By Jacob Bunge
European Union officials approved a new variety of biotech soybean
developed by Monsanto Co., the company said Friday.
The ruling removes uncertainty for Monsanto, which already had sold the seeds to farmers this year, and for grain companies, some of which had refused to purchase the soybeans from farmers without approval from the EU to import the crop once it had been grown.
EU officials said the soybeans had “gone through a comprehensive
authorization procedure,” including a scientific review by the European Food Safety Authority. The authorization lasts for 10 years, and doesn’t permit the soybeans to be grown in the EU.
St. Louis-based Monsanto said Friday it plans a “full system launch in the United States in 2017” for the soybeans.
The soybeans, called “Roundup Ready 2 Xtend,” are genetically modified to resist a more powerful combination of herbicides, and have been touted by Monsanto as a potential blockbuster at a time when slumping crop prices have withered profits for the seed company and for farmers. The company has estimated it will sell 15 million acres’ worth of the seeds in the U.S. in 2017.

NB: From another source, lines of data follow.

(** The next slot of the failure plan; an exhausted plan never fails. *)
Definition draw (w : World) : option error * World :=
  match faults w with
  | [] => (None, w)
  | f :: fs => (f, set_faults fs w)
  end.

(** Taking a connection from the pool. *)
Definition acquire (w : World) : option error * World :=
  if closed w then (Some ErrClosedPool, w) else draw w.

(** The calls of the pgx driver that the package makes, over the world. *)
Module Driver.

Inductive Pool : Type := ThePool.
Inductive Tx : Type := TheTx.

(** [pool.Exec] *)
Definition pool_Exec (s : Stmt) (w : World) : option error * World :=
  match acquire (log (EvExec s) w) with
  | (Some e, w1) => (Some e, w1)
  | (None, w1) =>
      match run_stmt s (committed w1) with
      | inl e => (Some e, w1)
      | inr st => (None, set_committed st w1)
      end
  end.

(** [pool.Query]: the cursor is the list of rows still to be read. *)
Definition pool_Query (s : Stmt) (w : World) : (list Row * option error) * World :=
  match acquire (log (EvQuery s) w) with
  | (Some e, w1) => (([], Some e), w1)
  | (None, w1) =>
      match run_query s (committed w1) with
      | inl e => (([], Some e), w1)
      | inr rows => ((rows, None), w1)
      end
  end.

(** [rows.Scan] and [rows.Err] may fail while the cursor is read. *)
Definition rows_Scan (w : World) : option error * World := draw w.
Definition rows_Err (w : World) : option error * World := draw w.

(** [pool.QueryRow]: a failure is kept in the handle until [Scan]. *)
Definition RowHandle : Type := error + option Row.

Monsanto sold relatively small quantities of the soybeans this spring to farmers in the U.S. under the assumption that EU officials would approve them on a similar time frame to prior biotech seeds the company had submitted.

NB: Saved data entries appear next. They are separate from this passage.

(** C1: with [persistCredentials = false], the calls that create the command
    manager of the repository, configure its credentials and remove them are,
    in order, one of: none or a failed creation (no native client); a
    successful creation alone, and then the call failed before
    [configureAuth]; or a successful creation, [configureAuth] and then
    [removeAuth], whatever their results and whatever happened in between.
    So once [configureAuth] has been invoked, [removeAuth] is invoked on the
    way out, on normal completion and on every error.  With
    [persistCredentials = true], [removeAuth] is never invoked. *)
Theorem C1_removeAuth_on_every_exit env s :
  let out := run env s in
  let auth := proj (authScope s) (log_of out) in
  (persistCredentials s = false ->
     (auth = [] \/ exists e, auth = [(createMain s, Throw e)])
     \/ (auth = [created s] /\ exists e, outcome_of out = Throw e)
     \/ (exists r r', auth = [created s; (ConfigureAuth, r); (RemoveAuth, r')]))
  /\ (persistCredentials s = true -> ~ In RemoveAuth (calls (log_of out))).
Proof.
  cbv zeta. split; intros Hp.
  - exact (spec_run _ _ _ _ (auth_bracket env s Hp)).
  - apply (proj_nil_not_in isRemoveAuth); [|reflexivity].
    exact (spec_run _ _ _ _ (removeAuth_never_when_persisted env s Hp)).
Qed.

But the EU continued its review for months, while member states debated whether to reauthorize the herbicide glyphosate, which Monsanto markets under the Roundup brand. The European Commission, the EU’s executive arm, last month reauthorized glyphosate for 18 months after member states couldn’t agree on an
Without EU approval, some major grain-trading companies, like Archer Daniels Midland Co. and Bunge Ltd., said they wouldn’t buy the Monsanto soybeans from farmers after they were harvested this year, for fear that some of those soybeans could erroneously wind up in EU-bound shipments and get rejected by import officials. Representatives for ADM and Bunge had no immediate comment on the approval.
Companies that buy, trade and process crops have been on guard for potential trade disruptions stemming from unauthorized biotech seeds after China began turning away some U.S. corn shipments in late 2013, citing a variety of pest-resistant corn developed by Syngenta AG that had yet to be approved. Grain companies claimed tens of millions of dollars in losses from the episode.
Monsanto still needs approval from the U.S. Environmental Protection Agency that would cover some applications of a more-powerful weedkiller, a combination of glyphosate and dicamba, that was designed for the company’s new soybeans.